I'm using Sqlalchemy and pyodbc to import the data; however, if my data has an integer column at all, I get the dreaded "pyodbc.Error: ('HYC00', '[HYC00] [Microsoft][ODBC Access Database Driver]Optional feature not implemented (0) (SQLBindParameter)')" error message.
Does anyone know of any way around this error which would allow me to import my data already formatted, even if a column has been formatted to integers? I understand the way around this is to format the column to float, but I don't want float. Are there any other options?
Here is my code for testing:
import pandas as pd
from pandas import DataFrame
import numpy as np
import re as re
import pyodbc
from sqlalchemy import create_engine
# Download zipfile from BOEM website, extract and save file to temp folder
from io import BytesIO
from urllib.request import urlopen
from zipfile import ZipFile
zipurl = 'https://www.data.boem.gov/Well/Files/5010.zip'
with urlopen(zipurl) as zipresp:
with ZipFile(BytesIO(zipresp.read())) as zfile:
zfile.extractall('/temp/leasedata')
# Import fixed field file to Pandas for formatting
# Define column spacing of fixed field file
colspecs = [(0, 12), (13, 17), (18, 26), (27, 31), (31, 37), (39, 47), (47, 53), (57, 62), (62, 67),
(67, 73), (84, 86), (86, 92), (104, 106), (106, 112), (112, 120), (120, 128), (131, 134), (134, 139),
(140, 155), (156, 171), (172, 187), (188, 203), (203, 213)]
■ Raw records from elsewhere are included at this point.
Lemma endswith_snoc (c : ascii) (s : string) :
  endswith (s ++ String c "") (String c "") = true.
Proof.
  unfold endswith. rewrite srev_append.
  change (srev (String c "")) with (String c "").
  simpl. destruct (ascii_dec c c); [now destruct (srev s) | congruence].
Qed.

Lemma endswith_inv (c : ascii) (s : string) :
  endswith s (String c "") = true -> exists rest, s = (rest ++ String c "")%string.
Proof.
  unfold endswith. change (srev (String c "")) with (String c "").
  intros H. rewrite <- (srev_involutive s).
  destruct (srev s) as [|x r]; [discriminate|].
  simpl in H. destruct (ascii_dec c x) as [->|]; [|discriminate].
  exists (srev r). apply srev_cons.
Qed.

Lemma spaced_collapse (b : bool) (s : string) :
  spaced_from b (collapse_runs isspace b s) = true.
Proof.
  revert b. induction s as [|c s IH]; intros b; simpl; [reflexivity|].
  destruct (isspace c) eqn:E.
  - destruct b; [apply IH|]. simpl. apply IH.
  - simpl. rewrite E. apply IH.
Qed.

Lemma spaced_lstrip (b : bool) (s : string) :
  spaced_from b s = true -> spaced_from true (lstrip s) = true.
Proof.
  revert b. induction s as [|c s IH]; intros b; simpl; [reflexivity|].
  destruct (isspace c) eqn:E.
  - rewrite !andb_true_iff. intros [_ H]. now apply IH with true.
  - simpl. now rewrite E.
Qed.
(** ** Nested steps *)

(** X7: when the command of a step is itself an intercepted call, the inner
    call stores nothing, and the outer call stores at most one record, with
    the step id of the outer step. *)
Theorem nested_step_recorded_once
    (outer inner : CmdMain) (command : Namespace -> M (list PyVal))
    (args1 args2 : Namespace) (w : World) :
  let w1 := world_at_yield outer args1 w in
  let nested := fun _ : Namespace => call_cmd inner command args2 in
  let wc := (command (replace_file_args args2) (world_at_yield inner args2 w1)).2 in
  db (nested (replace_file_args args1) w1).2 = db wc /\
  (db (call_cmd outer nested args1 w).2 = db wc \/
   exists rec st,
     db (call_cmd outer nested args1 w).2 = db wc ++ [rec] /\
     step rec = Some st /\
     step_id st = step_id_at outer args1 w).
Proof.
  cbv zeta.
  assert (db (call_cmd inner command args2 (world_at_yield outer args1 w)).2 =
          db (command (replace_file_args args2)
                (world_at_yield inner args2 (world_at_yield outer args1 w))).2) as Hin.
  { destruct (call_cmd_cases inner command args2 (world_at_yield outer args1 w)) as [_ H].
    cbv zeta in H.
    destruct (enclosing_at (world_at_yield outer args1 w)) eqn:Henc.
    - now apply enclosing_at_yield_nonempty in Henc.
    - rewrite andb_false_r in H. exact (proj1 H). }
  split; [exact Hin|].
  destruct (call_cmd_cases outer (fun _ : Namespace => call_cmd inner command args2) args1 w)
    as [_ H].
  cbv zeta in H. rewrite Hin in H.
  destruct (_ && _ && _).
  - destruct (recording _ _ _ _ _ _) as [[[]|e] wr].
    + destruct H as (w3 & vi & re & _ & H). right. eexists _, _.
      split; [exact H|]. split; reflexivity.
    + left. exact (proj1 H).
  - left. exact (proj1 H).
Qed.

(** ** Identifiers *)

(** X8: the step id of a stored record is a stamp, the module of the
    command and the name of the command, joined by two underscores; the
    stamp is what a second call of [create_run_id] for the start time
    returns, at most 210 characters; the module and the name are not cut. *)
Theorem step_id_structure
    (cmd_main : CmdMain) (command : Namespace -> M (list PyVal))
    (args : Namespace) (w : World) (rec : StepData Ser) :
  db (call_cmd cmd_main command args w).2 =
    db (command (replace_file_args args) (world_at_yield cmd_main args w)).2 ++ [rec] ->
  exists (st : Step Ser) (stamp : string),
    step rec = Some st /\
    step_id st = stamp +:+ "__" +:+ main_module cmd_main +:+ "__" +:+
                 str_of w (cmd_name_at cmd_main args) /\
    (create_run_id (Some (now w)) (create_run_id (Some (now w)) w).2).1 = Ok stamp /\
    (String.length stamp <= 210)%nat.
Proof.
  intros Hrec. apply recorded_inv in Hrec as (w3 & vi & re & _ & ->).
  eexists _, (fresh_run_id (now w) (set_uuid_next (S (uuid_next w)) w)).
  split; [reflexivity|]. split; [reflexivity|]. split; [reflexivity|].
  apply length_slice_to.
Qed.

Lemma step_id_structure_witness :
  exists (st : Step Ser) (stamp : string),
    step (parsed_record (lab ∅ true None) (Ok [VStr "done"])) = Some st /\
    step_id st = stamp +:+ "__read_utils__align_bam".
Proof.
  destruct (step_id_structure align_main align_ok parsed_args (lab ∅ true None)
              (parsed_record (lab ∅ true None) (Ok [VStr "done"])))
    as (st & stamp & Hst & Hid & _).
  - vm_compute. reflexivity.
  - exists st, stamp. split; [exact Hst|]. exact Hid.
Defined.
df = pd.read_fwf('/temp/leasedata/5010.DAT', colspecs=colspecs, header=None)
# Add column headers
df.columns = ['API', 'WellName', 'Suffix', 'OprNo', 'BHFldName', 'SpudDate', 'BtmOCSLse', 'RKBElev', 'TotalMD',
'TVD', 'SurfArea', 'SurfBlock', 'BHArea', 'BHBlock', 'TDDate', 'StatusDate', 'StatusCode', 'WaterDepth',
'SurfLon', 'SurfLat', 'BHLon', 'BHLat', 'SurfOCSLse']
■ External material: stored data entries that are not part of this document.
(** X12.  A case that completes has stored its record at
    [results[result_index]], an index inside the array, and moved the index
    on by one.  The recorded error is NaN or non-negative, and it is NaN
    whenever the recorded result is NaN: the [INVALID_N] that [main] writes
    in the error column of such a row hides no number. *)
Theorem benchmark_case_stores_record (libc : Libc.t) (fuel : nat)
    (problem : IntegrationProblem.t) (count : Z) (method : Method.t)
    (results results' : list (option IntegrationResult.t))
    (result_index result_index' : Z) (s s' : Process) :
  benchmark_case libc fuel problem count method (results, result_index) s =
  PDone (results', result_index') s' ->
  0 <= result_index < Z.of_nat (length results) /\
  result_index' = int_wrap (result_index + 1) /\
  exists r,
    nth_error results' (Z.to_nat result_index) = Some (Some r) /\
    IntegrationResult.num_intervals r =
      adjust_intervals (Method.name method) count /\
    (is_nan (IntegrationResult.absolute_error r) = true \/
     (0 <=? IntegrationResult.absolute_error r)%float = true) /\
    (is_nan (IntegrationResult.result r) = true ->
     is_nan (IntegrationResult.absolute_error r) = true).
Proof.
  unfold benchmark_case. unfold pbind at 1. unfold clock at 1.
  unfold pbind at 1. unfold lift at 1. cbn [world].
  destruct (Method.func_ptr method fuel _ (world s)) as [x w'| |];
    try discriminate.
  unfold pbind at 1. unfold clock at 1. cbn [clock_src clock_next].
  unfold pbind at 1. unfold store.
  destruct (Z.leb_spec 0 result_index); cbn [andb]; [|discriminate].
  destruct (Z.ltb_spec result_index (Z.of_nat (length results)));
    [|discriminate].
  unfold pret. intros [= <- <- _].
  split; [lia|]. split; [reflexivity|].
  eexists. split; [apply nth_error_list_update; lia|].
  cbn [IntegrationResult.num_intervals IntegrationResult.absolute_error
         IntegrationResult.result].
  split; [reflexivity|]. split; [apply abs_nan_or_nonneg|].
  intros Hnan. apply is_nan_eq in Hnan. subst x.
  now rewrite sub_nan_l.
Qed.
# Load dataframe into new temp table in database
# Connect to OOSA Access database. Make sure to create a User DSN directly to OOSA database before running script
conn = create_engine("access pyodbc://@OOSA")
print(df)
df.to_sql('borehole_temp_table', conn, if_exists='replace')
Thanks for any assistance!
CodePudding user response:
I understand the way around this is to format the column to float, but I don't want float. Are there any other options?
From the sqlalchemy-access wiki:
Workarounds include saving the column as ShortText …
import sqlalchemy_access as sa_a
# …
df = pd.DataFrame(
[
(12345678901,),
(-12345678901,),
],
columns=["column1"],
)
df["column1"] = df["column1"].astype(str)
dtype_dict = {'column1': sa_a.ShortText(20)}
df.to_sql("my_table", engine, index=False, if_exists="replace", dtype=dtype_dict)
… or as Decimal
df = pd.DataFrame(
[
(12345678901,),
(-12345678901,),
],
columns=["column1"],
)
df["column1"] = df["column1"].astype(str) # still need to convert the column to string!
dtype_dict = {'column1': sa_a.Decimal(19, 0)}
df.to_sql("my_table", engine, index=False, if_exists="replace", dtype=dtype_dict)